[Records supplied — start]
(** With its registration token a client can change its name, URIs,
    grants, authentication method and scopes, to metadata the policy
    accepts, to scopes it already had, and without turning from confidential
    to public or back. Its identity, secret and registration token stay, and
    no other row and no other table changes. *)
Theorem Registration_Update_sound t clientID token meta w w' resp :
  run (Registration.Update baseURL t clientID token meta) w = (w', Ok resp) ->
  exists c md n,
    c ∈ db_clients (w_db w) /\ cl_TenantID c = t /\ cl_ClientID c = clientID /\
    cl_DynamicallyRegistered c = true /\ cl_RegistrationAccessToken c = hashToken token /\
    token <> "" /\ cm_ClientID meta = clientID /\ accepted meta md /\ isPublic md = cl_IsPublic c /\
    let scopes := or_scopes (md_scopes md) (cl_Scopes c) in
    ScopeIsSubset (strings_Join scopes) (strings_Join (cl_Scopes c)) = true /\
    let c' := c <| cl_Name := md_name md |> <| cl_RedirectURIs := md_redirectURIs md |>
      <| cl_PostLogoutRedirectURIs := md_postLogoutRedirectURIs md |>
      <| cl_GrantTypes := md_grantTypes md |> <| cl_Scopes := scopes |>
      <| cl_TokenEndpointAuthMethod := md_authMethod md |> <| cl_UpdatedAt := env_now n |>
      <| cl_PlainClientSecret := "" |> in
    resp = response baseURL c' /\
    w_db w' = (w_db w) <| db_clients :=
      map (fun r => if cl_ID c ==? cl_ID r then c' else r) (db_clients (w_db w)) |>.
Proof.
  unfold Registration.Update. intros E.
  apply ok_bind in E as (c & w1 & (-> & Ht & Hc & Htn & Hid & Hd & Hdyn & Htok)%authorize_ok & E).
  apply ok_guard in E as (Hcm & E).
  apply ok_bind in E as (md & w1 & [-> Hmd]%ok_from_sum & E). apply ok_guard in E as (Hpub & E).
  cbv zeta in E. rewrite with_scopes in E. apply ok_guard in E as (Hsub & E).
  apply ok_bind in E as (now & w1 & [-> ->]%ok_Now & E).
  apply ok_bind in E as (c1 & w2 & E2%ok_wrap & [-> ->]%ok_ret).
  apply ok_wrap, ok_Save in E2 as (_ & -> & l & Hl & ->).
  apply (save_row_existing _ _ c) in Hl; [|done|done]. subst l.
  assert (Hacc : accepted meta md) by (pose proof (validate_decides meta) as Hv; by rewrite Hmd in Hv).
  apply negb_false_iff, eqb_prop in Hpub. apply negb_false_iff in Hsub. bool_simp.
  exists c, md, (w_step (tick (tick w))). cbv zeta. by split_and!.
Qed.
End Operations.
[Records supplied — finish]
[Records supplied — start]
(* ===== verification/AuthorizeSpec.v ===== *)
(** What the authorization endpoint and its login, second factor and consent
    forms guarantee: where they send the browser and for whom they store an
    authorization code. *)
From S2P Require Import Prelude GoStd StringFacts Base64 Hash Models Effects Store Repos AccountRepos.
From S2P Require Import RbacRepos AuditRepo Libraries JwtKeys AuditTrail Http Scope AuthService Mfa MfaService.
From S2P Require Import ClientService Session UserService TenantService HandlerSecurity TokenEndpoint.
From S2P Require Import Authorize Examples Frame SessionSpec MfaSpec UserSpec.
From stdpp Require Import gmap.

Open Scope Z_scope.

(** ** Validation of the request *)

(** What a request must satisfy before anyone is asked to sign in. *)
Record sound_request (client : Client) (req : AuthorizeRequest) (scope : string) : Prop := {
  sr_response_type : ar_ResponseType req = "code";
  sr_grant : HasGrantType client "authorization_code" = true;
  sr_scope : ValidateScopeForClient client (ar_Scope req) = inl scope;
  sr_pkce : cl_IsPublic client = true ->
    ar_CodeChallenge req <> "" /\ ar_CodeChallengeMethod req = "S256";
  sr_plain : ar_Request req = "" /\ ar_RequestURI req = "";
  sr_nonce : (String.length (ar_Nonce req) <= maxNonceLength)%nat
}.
[Records supplied — finish]
▶ **Activity**: Write down exactly the span of lines above from the one containing "cbv zeta in" to the one containing "End Operations.", both ends included.

▶ **Response area**:
  cbv zeta in E. rewrite with_scopes in E. apply ok_guard in E as (Hsub & E).
  apply ok_bind in E as (now & w1 & [-> ->]%ok_Now & E).
  apply ok_bind in E as (c1 & w2 & E2%ok_wrap & [-> ->]%ok_ret).
  apply ok_wrap, ok_Save in E2 as (_ & -> & l & Hl & ->).
  apply (save_row_existing _ _ c) in Hl; [|done|done]. subst l.
  assert (Hacc : accepted meta md) by (pose proof (validate_decides meta) as Hv; by rewrite Hmd in Hv).
  apply negb_false_iff, eqb_prop in Hpub. apply negb_false_iff in Hsub. bool_simp.
  exists c, md, (w_step (tick (tick w))). cbv zeta. by split_and!.
Qed.
End Operations.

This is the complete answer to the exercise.